In [98]:
import time
import pandas as pd
import altair as alt
import numpy as np

from sklearn.model_selection import train_test_split, GridSearchCV, RandomizedSearchCV
from sklearn.metrics import mean_squared_error, mean_absolute_error
from sklearn.linear_model import LinearRegression, ElasticNet
from sklearn.ensemble import GradientBoostingRegressor

from xgboost import XGBRegressor

# import other functions
from imputer import *
from feature_eng import *
from drop import *

In [16]:
def add_lagged_target(df):
    """
    This function takes a dataframe with the columns 
    "external_id", "month", "year" as primary keys.
    Adds a column of the "unacast_seassion_count" at lag of 1, as "session_lagged_1",
    and then deletes the first occurrence for each playground.


    Parameters
    ----------------
    df : pd.DataFrame
       A dataframe containing the columns "external_id", "month", "year"
       and "unacast_seassion_count"


    Returns
    ----------------
    pd.DataFrame
        With the new lagged session column, and deleted first occurrence of each playground, sorted by ["external_id","year","month"]
    """
    # subset and sort
    lagged = df.loc[:,["external_id","month","year","unacast_session_count"]].sort_values(by=["external_id","year","month"])

    # creat new column shifted by one (after sorting)
    lagged["session_lagged_1"] = lagged['unacast_session_count'].shift(1)
    
    # join the new column into the general dataframe
    out = pd.merge(df,lagged,how='left', left_on=['external_id','month','year',"unacast_session_count"], right_on =['external_id','month','year',"unacast_session_count"]).sort_values(by=["external_id","year","month"])

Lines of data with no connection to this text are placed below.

Class SelectLib := {
  powf : f64 → f64 → f64;
  to_socket_addrs : string → Z → option (list SocketAddr);
  tcp_info_for_peer : SocketAddr → result Error (list TcpStats)
}.

(** ** Tracks *)

Record NodeTrack := {
  nt_latency_ewma_ms : option f64;
  nt_spread_ewma_ms : option f64;
  nt_failure_weight : f64;
  nt_last_failure : option Z;
  nt_consecutive_failures : Z;
  nt_samples : Z
}.
Definition NodeTrack_default : NodeTrack :=
  {| nt_latency_ewma_ms := None; nt_spread_ewma_ms := None; nt_failure_weight := f64_of_Z 0;
     nt_last_failure := None; nt_consecutive_failures := 0; nt_samples := 0 |}.

Definition DEFAULT_ALPHA : f64 := f64_lit 35 100.

(** [Some(match ewma { None => x, Some(previous) => alpha * x + (1 - alpha) * previous })]. *)
Definition smooth (alpha : f64) (ewma : option f64) (x : f64) : option f64 :=
  Some (match ewma with
        | None => x
        | Some previous =>
          f64_add (f64_mul alpha x) (f64_mul (f64_sub (f64_of_Z 1) alpha) previous)
        end).

Definition NodeTrack_record_success (t : NodeTrack) (median_ms spread_ms alpha : f64) (now : Z) : NodeTrack :=
  let alpha := f64_clamp (f64_of_Z 0) (f64_of_Z 1) alpha in
  {| nt_latency_ewma_ms := smooth alpha (nt_latency_ewma_ms t) median_ms;
     nt_spread_ewma_ms := smooth alpha (nt_spread_ewma_ms t) spread_ms;
     nt_failure_weight := f64_mul (nt_failure_weight t) (f64_lit 1 2);
     nt_last_failure := nt_last_failure t;
     nt_consecutive_failures := 0;
     nt_samples := saturating_add 32 (nt_samples t) 1 |}.

Definition NodeTrack_record_failure (t : NodeTrack) (now : Z) : NodeTrack :=
  {| nt_latency_ewma_ms := nt_latency_ewma_ms t;
     nt_spread_ewma_ms := nt_spread_ewma_ms t;
     nt_failure_weight := f64_min (f64_add (nt_failure_weight t) (f64_of_Z 1)) (f64_of_Z 4);
     nt_last_failure := Some now;
     nt_consecutive_failures := saturating_add 32 (nt_consecutive_failures t) 1;
     nt_samples := nt_samples t |}.

Definition is_cold (t : NodeTrack) : bool := nt_samples t =? 0.

Record AutoSelectConfig := {
  ac_w_latency : f64; ac_w_spread : f64; ac_w_quorum : f64; ac_w_failure : f64;
  ac_latency_scale : f64; ac_switch_margin : f64; ac_failure_half_life : Z; ac_alpha : f64
}.
Definition AutoSelectConfig_default : AutoSelectConfig :=
  {| ac_w_latency := f64_lit 1 1; ac_w_spread := f64_lit 6 10; ac_w_quorum := f64_lit 5 10;
     ac_w_failure := f64_lit 12 10; ac_latency_scale := f64_lit 1000 1;
     ac_switch_margin := f64_lit 8 100; ac_failure_half_life := 30 * 60 * SECOND;
     ac_alpha := DEFAULT_ALPHA |}.

Record RankedNode := {
  rn_node_index : nat; rn_cost : f64; rn_quorum_margin : f64; rn_track : NodeTrack
}.

Definition decisively_beats (a b : RankedNode) (margin : f64) : bool :=
  f64_lt (f64_add (rn_cost a) margin) (rn_cost b).
Definition should_switch (challenger incumbent : RankedNode) (margin : f64) : bool :=
  decisively_beats challenger incumbent margin.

    # identify the 1st row of each playground, and subset as a df
    to_del = out.sort_values(by=["external_id","year","month"]).groupby('external_id',as_index=False).nth(0)
    # join the df with the rows to delete, then delete all rows that are have duplicates (both copies)
    out = pd.concat([out,to_del]).drop_duplicates(keep=False)
    return out

In [96]:
def report_performance(model, X_train, y_train, X_valid, y_valid, 
                       mode='mean'):
    """
    Evaluate train and validation performance on a fitted model.
    
    Parameters
    ---------     
    model: sklearn.ensemble._gb.GradientBoostingRegressor
        scikit-learn model
    X_train: pandas.core.frame.DataFrame
        X of training set
    y_train: pandas.core.series.Series
        y of training set
    X_valid: pandas.core.frame.DataFrame        
        X of validation set
    y_valid: pandas.core.series.Series
        y of validation set     
    mode: string
        'mean' or 'median'
    
    Returns
    -------
    errors: list
        
    """
    if mode == 'mean':
        errors = [mean_squared_error(y_train, 
                                     model.predict(X_train)) ** 0.5, 
                  mean_squared_error(y_valid, 
                                     model.predict(X_valid)) ** 0.5]
        
        print('Training RMSE:', errors[0])
        print('Validation RMSE:', errors[1])
        
        
    elif mode == 'median':
        errors = [mean_absolute_error(y_train, 
                                      model.predict(X_train)), 
                  mean_absolute_error(y_valid, 
                                      model.predict(X_valid))]
        
        print('Training MAE:', errors[0])
        print('Validation MAE:', errors[1])

In [2]:
alt.data_transformers.disable_max_rows()

DataTransformerRegistry.enable('default')

In [56]:
df = pd.read_csv('../data/train_data.zip')

In [57]:
# create lagged target variable column
df = add_lagged_target(df)

In [58]:
# impute missing lagged (t-1) target variable
df['session_lagged_1'] = df.groupby('external_id')['session_lagged_1'].apply(lambda x: x.interpolate(limit_direction='both'))

In [59]:
df.loc[:, 'session_lagged_1'].isna().sum()

0

In [62]:
# drop rows missing target variable
df = drop_missing_unacast(df)

In [73]:
# split data into `X_train` and `X_valid`
train = df.query("year != 2019 | month <= 6")
valid = df.query("year == 2019 & month > 6")

In [77]:
# create X_train and y_train
X_train = train.drop('unacast_session_count', axis=1)
y_train = train.loc[:, 'unacast_session_count']

In [78]:
# create X_valid and y_valid
X_valid = valid.drop('unacast_session_count', axis=1)
y_valid = valid.loc[:, 'unacast_session_count']

In [81]:
# impute NaN values
result = impute_data(X_train, X_valid)
X_train = result[0]
X_valid = result[1]

In [82]:
# perform feature engineering
X_train = comb_cols(X_train)
X_valid = comb_cols(X_valid)

In [83]:
# perform dropping
X_train = drop_columns(X_train)
X_valid = drop_columns(X_valid)

In [84]:
# OHE categorical columns on climate, density_class, income_class
X_train_valid = clean_categorical(X_train, X_valid)
X_train = X_train_valid[0]
X_valid = X_train_valid[1]

In [101]:
# evaluate basic model performance
lr = LinearRegression()
lr.fit(X_train, y_train)
report_performance(lr, X_train, y_train, X_valid, y_valid)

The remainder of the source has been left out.